(** ** The installation *)
Definition installed_as (lifecycle : UpdateLifecycle) (r : result InstallFailure InstallOutcome) (v : view_type) : Prop :=
  match r with
  | Ok Installed => exists n c, at_new n c v
  | Ok _ => at_old v
  | Err failure =>
      either v /\ (failure = InstallFailed -> lc_disarm lifecycle = true ->
                   lc_verify_installed lifecycle <> Err SafeToRollback -> at_old v)
  end.

Lemma failed_old lifecycle failure v : at_old v -> installed_as lifecycle (Err failure) v.
Proof. intros Hv. split; [by left|done]. Qed.

(** The answers of the service change nothing. *)
Lemma triple_answer {A} (P : view_type -> Prop) (b : bool) failure (k : st_res FileSystem InstallFailure A) Q :
  triple P k Q -> (b = false -> forall v, P v -> Q (Err failure) v) ->
  triple P (do! (if b then st_ret tt else st_err failure); k) Q.
Proof. intros Hk He f HP. unfold st_bind. destruct b; [by apply Hk|by apply He]. Qed.

Lemma finish_spec lifecycle n c : triple (swapped n c) (finish_install lifecycle (mkInstallTransaction T B n n o o)) (installed_as lifecycle).
Proof using C_T C_B old_file.
  assert (Hsw : forall v, swapped n c v -> either v) by (intros v [Hv _]; right; eauto). unfold finish_install.
  destruct (lc_verify_installed lifecycle) as [u|[|]] eqn:Ev.
  - eapply triple_bind with (R := fun r v => match r with Ok r => at_new n c v /\ (r = Ok tt \/ r = Err RecoveryRequired) | Err _ => False end);
      [apply triple_attempted, commit_spec| |done].
    intros r. apply triple_answer; [|intros Hd v [Hv _]; split; [right; eauto|congruence]].
    destruct r as [[]|[]]; try (apply triple_err; intros v [_ [?|?]]; done).
    + apply triple_ret. intros v [Hv _]. by exists n, c.
    + apply triple_err. intros v [Hv _]. split; [right; eauto|done].
  - eapply triple_bind with (R := fun r v => match r with Ok _ => swapped n c v | Err _ => False end);
      [by apply triple_failing, triple_ret| |done].
    intros ?. apply triple_answer; [apply triple_err|intros Hd]; intros v Hv; (split; [auto|congruence]).
  - eapply triple_bind with (R := fun r v => match r with
      | Ok (Ok _) | Ok (Err RollbackDurabilityFailed) => at_old v | Ok (Err _) => either v | Err _ => False end); [| |done].
    { apply triple_attempted. eapply triple_weaken; [apply (rollback_spec n c)|done|]. by intros [|[]] v. }
    assert (Hfail : forall failure v, either v -> installed_as lifecycle (Err failure) v) by (intros; split; [done|congruence]).
    intros [u|e].
    + do 2 (apply triple_answer; [|intros; by apply Hfail; left]). apply triple_ret. by intros v Hv.
    + destruct e; try (apply triple_answer; [apply triple_err|intros _]; intros v Hv; by apply Hfail).
      do 2 (apply triple_answer; [|intros; by apply Hfail; left]). apply triple_err. intros v Hv. apply Hfail. by left.
Qed.

Lemma install_spec current suffix lifecycle : C = CANDIDATE_PREFIX +:+ suffix ->
  triple at_old (install_verified current suffix a artifact T lifecycle) (installed_as lifecycle).
Proof using C_T C_B old_file archive_file.
  intros HC'. unfold install_verified.
  eapply triple_bind with (R := fun _ => at_old);
    [apply triple_failing; eapply triple_looking; [apply looks_verify_artifact|auto..]| |intros; by apply failed_old].
  intros ?. eapply triple_bind with (R := fun r v => match r with
    | Ok p => exists n c, staged n c v /\ p = mkPreparedInstall C n n T o B | Err _ => at_old v end);
    [apply triple_failing; eapply triple_weaken; [by apply prepare_spec|done|by intros [] v]| |intros; by apply failed_old].
  intros p. apply triple_exists. intros n. apply triple_exists. intros c.
  eapply triple_weaken with (P' := fun v => p = mkPreparedInstall C n n T o B /\ staged n c v);
    [apply triple_pre; intros ->|by intros v []|by intros r v H; exact H].
  assert (Hold : forall v, staged n c v -> at_old v) by (by intros v [[Hv _] _]).
  destruct (lc_prepare lifecycle) as [[|count]|]; cbn [pi_candidate].
  - eapply triple_bind with (R := fun r v => match r with Ok r => begun n c r v | Err _ => False end);
      [apply triple_attempted, begin_spec| |done].
    intros [t|e]; [intros f [Hv ->]; by apply (finish_spec lifecycle n c f)|].
    destruct e; try (do 2 (apply triple_answer; [|intros; by apply failed_old]); apply triple_err; intros v Hv; by apply failed_old).
    apply triple_answer; [apply triple_err; intros v Hv; split; [done|done]|]. intros Hd v Hv. split; [done|congruence].
  - eapply triple_weaken with (P' := at_old) (Q' := installed_as lifecycle); [|done|done].
    eapply triple_bind with (R := fun r v => match r with Ok _ => at_old v | Err _ => False end); [by apply removes_old; auto| |done].
    intros ?. apply triple_answer; [by apply triple_ret|]. intros; by apply failed_old.
  - eapply triple_weaken with (P' := at_old) (Q' := installed_as lifecycle); [|done|done].
    eapply triple_bind with (R := fun r v => match r with Ok _ => at_old v | Err _ => False end); [by apply removes_old; auto| |done].
    intros ?. apply triple_err. intros; by apply failed_old.
Qed.
End Safety.

(** C31: an update never loses the executable.  Whatever calls of the file system
    fail, in every state the directory goes through the name of the executable
    leads to the previous executable or to the file the archive with the
    manifest's size and digest holds under that name; no other file and no other
    name is touched.  After [Installed] it is the new one, after [RolledBack] or
    with requests still active the previous one; [InstallFailed] means the
    previous one unless a rollback was needed or the recovery could not be
    disarmed. *)
Theorem update_keeps_executable `{ArchiveCrate, CryptoCrate} current suffix archive artifact target lifecycle f o old ac :
  fs_names f !! target = Some o -> fs_nodes f !! o = Some (Regular old) ->
  fs_nodes f !! archive = Some (Regular ac) -> fs_seen f = [] ->
  CANDIDATE_PREFIX +:+ suffix <> target -> CANDIDATE_PREFIX +:+ suffix <> backup_path target ->
  let '(f', r) := install_verified current suffix archive artifact target lifecycle f in
  Forall (good artifact target old) (fs_seen f') /\
  (forall name, name ∉ [target; backup_path target; CANDIDATE_PREFIX +:+ suffix] -> fs_names f' !! name = fs_names f !! name) /\
  (forall inode node, fs_nodes f !! inode = Some node -> fs_nodes f' !! inode = Some node) /\
  match r with
  | Ok Installed => exists n content, fs_names f' !! target = Some n /\ fs_nodes f' !! n = Some (Regular content) /\
      extracted artifact content
  | Ok _ => fs_names f' !! target = Some o
  | Err failure => good artifact target old (fs_names f', fs_nodes f') /\
      (failure = InstallFailed -> lc_disarm lifecycle = true ->
       lc_verify_installed lifecycle <> Err SafeToRollback -> fs_names f' !! target = Some o)
  end.
Proof.
  intros Ht Ho Ha Hs HCT HCB. set (c := CANDIDATE_PREFIX +:+ suffix) in *.
  pose proof (install_spec artifact target c o archive old ac (fs_names f) (fs_nodes f) HCT HCB Ho Ha current suffix lifecycle eq_refl f) as Hspec.
  destruct (install_verified current suffix archive artifact target lifecycle f) as [f' r]. cbn [fst snd] in Hspec.
  assert (Hstart : at_old artifact target c o old (fs_names f) (fs_nodes f) (view f)).
  { split; [split; [done|done|]|done]. cbn. rewrite Hs. constructor. }
  specialize (Hspec Hstart).
  assert (Hinv : inv artifact target c old (fs_names f) (fs_nodes f) (view f')).
  { destruct r as [[| |]|]; cbn in Hspec; [by destruct Hspec as (? & ? & ? & _)|by destruct Hspec..|].
    destruct Hspec as [[[]|(? & ? & [])] _]; done. }
  destruct Hinv as [H1 H2 H3]. split_and!; [exact H3|intros name Hname; apply H1; set_solver|exact H2|].
  destruct r as [[| |]|failure]; cbn in Hspec; [destruct Hspec as (n & d & _ & ? & ? & ?); eauto|by destruct Hspec..|].
  destruct Hspec as [He Hf]. split; [|intros; by apply Hf].
  destruct He as [Hv|(n & d & Hv)]; [by eapply (good_old artifact target c o old (fs_names f) (fs_nodes f)) in Hv|by eapply good_new in Hv].
Qed.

^^^^^^^^^^^^^^^^

Exercise: Scan the records above for the lines holding "Ok _ => fs_names" and "intros Ht Ho". Transcribe those two and every line between them word for word, and no others.

Solution below:
  | Ok _ => fs_names f' !! target = Some o
  | Err failure => good artifact target old (fs_names f', fs_nodes f') /\
      (failure = InstallFailed -> lc_disarm lifecycle = true ->
       lc_verify_installed lifecycle <> Err SafeToRollback -> fs_names f' !! target = Some o)
  end.
Proof.
  intros Ht Ho Ha Hs HCT HCB. set (c := CANDIDATE_PREFIX +:+ suffix) in *.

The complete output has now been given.